» The problem
In the listing below, find the line holding "inc_tags : list string;" and the line holding "JArr l => Ok l". Write out those two lines and all lines between, exactly, and nothing more.

» Data

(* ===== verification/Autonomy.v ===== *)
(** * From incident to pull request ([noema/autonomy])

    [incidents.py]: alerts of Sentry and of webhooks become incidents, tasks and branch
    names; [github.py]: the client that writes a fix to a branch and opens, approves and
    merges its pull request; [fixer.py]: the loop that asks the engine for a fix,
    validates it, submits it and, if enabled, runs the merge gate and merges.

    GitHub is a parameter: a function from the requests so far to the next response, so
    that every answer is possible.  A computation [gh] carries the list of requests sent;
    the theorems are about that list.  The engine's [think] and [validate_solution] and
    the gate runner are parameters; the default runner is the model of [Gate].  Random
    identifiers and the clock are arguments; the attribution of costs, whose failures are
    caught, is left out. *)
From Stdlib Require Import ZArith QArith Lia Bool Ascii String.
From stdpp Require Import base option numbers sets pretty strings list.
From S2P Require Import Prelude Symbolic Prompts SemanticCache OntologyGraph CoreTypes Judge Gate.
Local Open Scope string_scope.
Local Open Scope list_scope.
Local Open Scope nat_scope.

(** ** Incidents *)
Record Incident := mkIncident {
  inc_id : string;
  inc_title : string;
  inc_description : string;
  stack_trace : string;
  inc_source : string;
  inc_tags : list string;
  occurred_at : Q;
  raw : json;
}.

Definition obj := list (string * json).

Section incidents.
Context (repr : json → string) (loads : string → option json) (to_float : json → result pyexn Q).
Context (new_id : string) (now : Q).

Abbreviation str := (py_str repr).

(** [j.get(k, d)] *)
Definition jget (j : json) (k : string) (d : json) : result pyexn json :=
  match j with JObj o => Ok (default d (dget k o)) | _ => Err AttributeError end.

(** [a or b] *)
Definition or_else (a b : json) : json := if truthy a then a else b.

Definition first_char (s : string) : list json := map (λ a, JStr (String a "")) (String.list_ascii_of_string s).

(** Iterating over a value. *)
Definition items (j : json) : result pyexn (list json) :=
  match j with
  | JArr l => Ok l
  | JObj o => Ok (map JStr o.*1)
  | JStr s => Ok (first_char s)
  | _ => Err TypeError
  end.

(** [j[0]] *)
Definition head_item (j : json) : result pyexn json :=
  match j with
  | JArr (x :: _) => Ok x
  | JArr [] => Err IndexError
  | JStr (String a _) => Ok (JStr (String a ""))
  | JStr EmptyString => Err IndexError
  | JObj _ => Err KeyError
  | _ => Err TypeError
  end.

» Response to this task
  inc_tags : list string;
  occurred_at : Q;
  raw : json;
}.

Definition obj := list (string * json).

Section incidents.
Context (repr : json → string) (loads : string → option json) (to_float : json → result pyexn Q).
Context (new_id : string) (now : Q).

Abbreviation str := (py_str repr).

(** [j.get(k, d)] *)
Definition jget (j : json) (k : string) (d : json) : result pyexn json :=
  match j with JObj o => Ok (default d (dget k o)) | _ => Err AttributeError end.

(** [a or b] *)
Definition or_else (a b : json) : json := if truthy a then a else b.

Definition first_char (s : string) : list json := map (λ a, JStr (String a "")) (String.list_ascii_of_string s).

(** Iterating over a value. *)
Definition items (j : json) : result pyexn (list json) :=
  match j with
  | JArr l => Ok l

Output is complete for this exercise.